(Given records begins)
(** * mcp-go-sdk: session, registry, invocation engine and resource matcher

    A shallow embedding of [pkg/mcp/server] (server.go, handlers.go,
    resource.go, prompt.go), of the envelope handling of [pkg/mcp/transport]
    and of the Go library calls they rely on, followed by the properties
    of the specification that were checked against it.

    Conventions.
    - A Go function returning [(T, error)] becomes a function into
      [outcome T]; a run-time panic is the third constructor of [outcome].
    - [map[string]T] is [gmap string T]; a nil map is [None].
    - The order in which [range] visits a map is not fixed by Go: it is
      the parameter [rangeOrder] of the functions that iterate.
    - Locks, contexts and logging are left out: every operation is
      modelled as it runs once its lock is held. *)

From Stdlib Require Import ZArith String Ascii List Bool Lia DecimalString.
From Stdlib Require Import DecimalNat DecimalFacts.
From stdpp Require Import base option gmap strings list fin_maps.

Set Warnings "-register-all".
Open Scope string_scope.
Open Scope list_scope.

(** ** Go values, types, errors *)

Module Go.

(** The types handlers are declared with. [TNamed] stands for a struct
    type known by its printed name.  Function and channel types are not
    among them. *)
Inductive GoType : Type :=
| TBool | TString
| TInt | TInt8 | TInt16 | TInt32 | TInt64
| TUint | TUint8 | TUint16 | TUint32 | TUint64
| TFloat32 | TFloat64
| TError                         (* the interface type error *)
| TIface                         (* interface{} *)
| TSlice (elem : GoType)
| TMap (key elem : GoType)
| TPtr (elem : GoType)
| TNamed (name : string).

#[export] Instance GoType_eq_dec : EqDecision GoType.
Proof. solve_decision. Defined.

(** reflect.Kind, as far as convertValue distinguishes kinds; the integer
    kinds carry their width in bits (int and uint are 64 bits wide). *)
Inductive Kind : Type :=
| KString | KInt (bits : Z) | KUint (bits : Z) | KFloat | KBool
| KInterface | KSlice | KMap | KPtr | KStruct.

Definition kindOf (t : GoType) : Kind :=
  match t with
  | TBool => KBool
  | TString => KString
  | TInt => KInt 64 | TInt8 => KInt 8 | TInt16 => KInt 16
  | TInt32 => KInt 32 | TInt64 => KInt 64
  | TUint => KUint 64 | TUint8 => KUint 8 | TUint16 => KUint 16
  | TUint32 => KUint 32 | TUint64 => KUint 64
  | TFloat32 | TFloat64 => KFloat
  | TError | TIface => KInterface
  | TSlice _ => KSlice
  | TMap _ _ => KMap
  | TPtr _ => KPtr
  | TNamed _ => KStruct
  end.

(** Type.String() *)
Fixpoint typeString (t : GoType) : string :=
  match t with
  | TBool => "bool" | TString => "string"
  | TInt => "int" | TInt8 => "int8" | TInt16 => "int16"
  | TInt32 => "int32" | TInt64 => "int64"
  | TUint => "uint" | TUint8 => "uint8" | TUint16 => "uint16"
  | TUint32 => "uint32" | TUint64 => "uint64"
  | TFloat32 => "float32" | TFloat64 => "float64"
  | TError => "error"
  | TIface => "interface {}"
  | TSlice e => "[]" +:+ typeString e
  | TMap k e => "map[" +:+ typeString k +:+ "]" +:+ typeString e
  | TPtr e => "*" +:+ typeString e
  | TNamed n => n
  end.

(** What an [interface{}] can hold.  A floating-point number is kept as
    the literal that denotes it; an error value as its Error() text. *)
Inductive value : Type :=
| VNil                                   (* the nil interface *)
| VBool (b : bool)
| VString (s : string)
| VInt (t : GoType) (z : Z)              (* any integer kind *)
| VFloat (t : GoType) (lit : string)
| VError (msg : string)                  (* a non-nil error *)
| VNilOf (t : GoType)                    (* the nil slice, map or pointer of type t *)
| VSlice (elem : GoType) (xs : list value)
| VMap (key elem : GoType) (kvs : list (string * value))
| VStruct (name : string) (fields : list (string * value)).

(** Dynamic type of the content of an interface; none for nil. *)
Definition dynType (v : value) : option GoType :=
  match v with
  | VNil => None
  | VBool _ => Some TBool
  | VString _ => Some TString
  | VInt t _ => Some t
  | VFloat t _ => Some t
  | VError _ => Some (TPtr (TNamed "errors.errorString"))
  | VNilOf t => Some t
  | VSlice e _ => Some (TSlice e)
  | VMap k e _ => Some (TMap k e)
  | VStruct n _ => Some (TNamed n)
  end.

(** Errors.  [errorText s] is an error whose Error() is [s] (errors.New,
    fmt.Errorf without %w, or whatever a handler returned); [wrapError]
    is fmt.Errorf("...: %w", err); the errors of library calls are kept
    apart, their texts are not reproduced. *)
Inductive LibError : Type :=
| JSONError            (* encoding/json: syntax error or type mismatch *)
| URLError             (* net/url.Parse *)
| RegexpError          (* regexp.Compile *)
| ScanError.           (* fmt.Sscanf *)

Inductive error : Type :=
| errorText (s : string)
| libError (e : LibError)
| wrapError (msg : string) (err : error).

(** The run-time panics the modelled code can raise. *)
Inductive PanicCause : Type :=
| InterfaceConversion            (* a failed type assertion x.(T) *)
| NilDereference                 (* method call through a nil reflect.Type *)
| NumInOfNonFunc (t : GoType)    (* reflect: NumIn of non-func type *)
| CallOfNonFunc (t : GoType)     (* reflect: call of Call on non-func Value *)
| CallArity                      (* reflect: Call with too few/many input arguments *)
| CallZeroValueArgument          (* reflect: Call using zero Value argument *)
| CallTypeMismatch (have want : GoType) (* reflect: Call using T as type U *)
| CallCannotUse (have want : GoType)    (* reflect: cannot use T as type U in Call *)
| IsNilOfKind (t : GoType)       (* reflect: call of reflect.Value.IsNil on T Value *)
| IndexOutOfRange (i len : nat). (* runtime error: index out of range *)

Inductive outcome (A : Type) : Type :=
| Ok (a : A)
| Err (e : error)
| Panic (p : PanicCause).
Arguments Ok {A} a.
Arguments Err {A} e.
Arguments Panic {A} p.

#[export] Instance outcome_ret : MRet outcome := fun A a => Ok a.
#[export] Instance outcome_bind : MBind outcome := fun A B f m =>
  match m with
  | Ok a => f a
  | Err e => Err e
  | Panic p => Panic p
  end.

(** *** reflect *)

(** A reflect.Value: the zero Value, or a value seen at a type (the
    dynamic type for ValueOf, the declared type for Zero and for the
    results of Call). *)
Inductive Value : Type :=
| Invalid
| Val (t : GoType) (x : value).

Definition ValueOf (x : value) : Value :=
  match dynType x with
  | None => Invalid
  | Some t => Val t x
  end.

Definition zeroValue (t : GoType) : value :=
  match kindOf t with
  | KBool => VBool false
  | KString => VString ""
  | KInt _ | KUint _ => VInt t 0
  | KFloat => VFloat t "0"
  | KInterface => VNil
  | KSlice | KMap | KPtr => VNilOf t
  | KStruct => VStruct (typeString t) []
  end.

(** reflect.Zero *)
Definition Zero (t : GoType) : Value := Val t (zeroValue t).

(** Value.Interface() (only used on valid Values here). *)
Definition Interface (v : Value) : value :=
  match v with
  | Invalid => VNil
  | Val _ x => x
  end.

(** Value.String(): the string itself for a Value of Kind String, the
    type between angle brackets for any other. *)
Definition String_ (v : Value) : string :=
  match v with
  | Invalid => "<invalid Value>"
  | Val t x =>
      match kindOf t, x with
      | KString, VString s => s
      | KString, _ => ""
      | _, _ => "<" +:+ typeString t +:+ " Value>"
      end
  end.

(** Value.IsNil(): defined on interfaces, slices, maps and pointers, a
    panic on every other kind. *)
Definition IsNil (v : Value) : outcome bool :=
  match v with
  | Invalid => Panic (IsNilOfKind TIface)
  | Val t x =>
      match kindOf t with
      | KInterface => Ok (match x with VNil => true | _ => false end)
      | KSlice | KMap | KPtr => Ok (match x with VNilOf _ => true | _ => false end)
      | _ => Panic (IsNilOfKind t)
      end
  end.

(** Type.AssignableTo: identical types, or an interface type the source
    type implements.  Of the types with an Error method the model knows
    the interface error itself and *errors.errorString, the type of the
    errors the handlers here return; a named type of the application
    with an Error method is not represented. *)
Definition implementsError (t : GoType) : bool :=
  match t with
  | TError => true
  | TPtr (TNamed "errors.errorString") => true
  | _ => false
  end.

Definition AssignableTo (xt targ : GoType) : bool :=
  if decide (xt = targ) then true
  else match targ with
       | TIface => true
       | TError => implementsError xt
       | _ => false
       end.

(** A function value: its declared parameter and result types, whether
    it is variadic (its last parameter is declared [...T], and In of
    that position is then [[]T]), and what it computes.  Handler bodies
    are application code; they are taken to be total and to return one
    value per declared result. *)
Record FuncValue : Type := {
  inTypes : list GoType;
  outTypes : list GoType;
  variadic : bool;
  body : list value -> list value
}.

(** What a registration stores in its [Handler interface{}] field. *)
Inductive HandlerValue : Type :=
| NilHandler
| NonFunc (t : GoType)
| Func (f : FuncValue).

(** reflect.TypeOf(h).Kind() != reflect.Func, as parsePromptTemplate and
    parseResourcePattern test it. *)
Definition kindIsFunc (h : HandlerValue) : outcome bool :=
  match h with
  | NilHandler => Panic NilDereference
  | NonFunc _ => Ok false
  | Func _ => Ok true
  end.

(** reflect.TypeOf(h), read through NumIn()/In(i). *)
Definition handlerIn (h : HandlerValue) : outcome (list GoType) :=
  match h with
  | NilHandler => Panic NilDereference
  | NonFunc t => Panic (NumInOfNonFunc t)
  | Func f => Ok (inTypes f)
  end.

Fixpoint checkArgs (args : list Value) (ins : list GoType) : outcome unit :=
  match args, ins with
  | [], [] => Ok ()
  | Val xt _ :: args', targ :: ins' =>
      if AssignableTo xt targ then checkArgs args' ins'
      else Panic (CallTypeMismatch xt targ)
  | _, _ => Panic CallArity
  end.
(Given records ends)
(Given records begins)
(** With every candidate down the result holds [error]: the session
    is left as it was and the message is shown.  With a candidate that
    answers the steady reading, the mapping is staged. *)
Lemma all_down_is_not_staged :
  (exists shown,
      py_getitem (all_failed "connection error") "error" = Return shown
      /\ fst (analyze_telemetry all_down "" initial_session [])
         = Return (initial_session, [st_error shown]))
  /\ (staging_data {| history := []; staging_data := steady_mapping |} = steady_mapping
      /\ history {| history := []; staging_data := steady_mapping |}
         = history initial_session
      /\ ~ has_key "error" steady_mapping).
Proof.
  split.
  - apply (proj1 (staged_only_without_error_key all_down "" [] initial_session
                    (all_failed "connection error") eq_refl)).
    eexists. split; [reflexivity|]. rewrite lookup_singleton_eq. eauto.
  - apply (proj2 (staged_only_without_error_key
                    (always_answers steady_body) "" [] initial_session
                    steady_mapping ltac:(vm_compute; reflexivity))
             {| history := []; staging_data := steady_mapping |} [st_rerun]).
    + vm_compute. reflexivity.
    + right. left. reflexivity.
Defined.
(Given records ends)
(Given records begins)
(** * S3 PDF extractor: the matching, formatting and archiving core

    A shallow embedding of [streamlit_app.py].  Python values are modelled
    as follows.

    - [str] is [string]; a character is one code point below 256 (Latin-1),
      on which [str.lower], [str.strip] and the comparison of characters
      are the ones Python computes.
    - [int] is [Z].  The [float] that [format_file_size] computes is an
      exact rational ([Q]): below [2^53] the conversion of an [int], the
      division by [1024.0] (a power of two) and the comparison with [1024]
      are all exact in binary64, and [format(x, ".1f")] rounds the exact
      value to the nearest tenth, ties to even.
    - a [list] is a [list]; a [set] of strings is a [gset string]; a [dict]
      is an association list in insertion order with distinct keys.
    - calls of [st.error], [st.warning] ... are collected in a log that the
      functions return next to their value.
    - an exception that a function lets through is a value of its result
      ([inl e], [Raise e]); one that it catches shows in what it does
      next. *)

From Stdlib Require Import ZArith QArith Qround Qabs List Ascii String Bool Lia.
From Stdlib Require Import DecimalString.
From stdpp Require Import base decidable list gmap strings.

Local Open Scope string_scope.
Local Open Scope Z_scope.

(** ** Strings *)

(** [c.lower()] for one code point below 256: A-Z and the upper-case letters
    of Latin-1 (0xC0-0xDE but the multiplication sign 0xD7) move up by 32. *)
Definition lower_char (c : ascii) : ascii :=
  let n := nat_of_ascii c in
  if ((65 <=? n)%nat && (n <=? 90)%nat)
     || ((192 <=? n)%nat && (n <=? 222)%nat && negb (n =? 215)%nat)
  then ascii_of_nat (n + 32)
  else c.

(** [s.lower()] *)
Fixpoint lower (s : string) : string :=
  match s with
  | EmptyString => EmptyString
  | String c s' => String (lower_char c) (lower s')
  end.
(Given records ends)
• Task requirements:
Would you please write out, exactly and with no other lines, the stretch of the listing above from the line containing "(p : PanicCause)." through the line containing "(** Value.String(): the"?

• Task solution:
| Panic (p : PanicCause).
Arguments Ok {A} a.
Arguments Err {A} e.
Arguments Panic {A} p.

#[export] Instance outcome_ret : MRet outcome := fun A a => Ok a.
#[export] Instance outcome_bind : MBind outcome := fun A B f m =>
  match m with
  | Ok a => f a
  | Err e => Err e
  | Panic p => Panic p
  end.

(** *** reflect *)

(** A reflect.Value: the zero Value, or a value seen at a type (the
    dynamic type for ValueOf, the declared type for Zero and for the
    results of Call). *)
Inductive Value : Type :=
| Invalid
| Val (t : GoType) (x : value).

Definition ValueOf (x : value) : Value :=
  match dynType x with
  | None => Invalid
  | Some t => Val t x
  end.

Definition zeroValue (t : GoType) : value :=
  match kindOf t with
  | KBool => VBool false
  | KString => VString ""
  | KInt _ | KUint _ => VInt t 0
  | KFloat => VFloat t "0"
  | KInterface => VNil
  | KSlice | KMap | KPtr => VNilOf t
  | KStruct => VStruct (typeString t) []
  end.

(** reflect.Zero *)
Definition Zero (t : GoType) : Value := Val t (zeroValue t).

(** Value.Interface() (only used on valid Values here). *)
Definition Interface (v : Value) : value :=
  match v with
  | Invalid => VNil
  | Val _ x => x
  end.

(** Value.String(): the string itself for a Value of Kind String, the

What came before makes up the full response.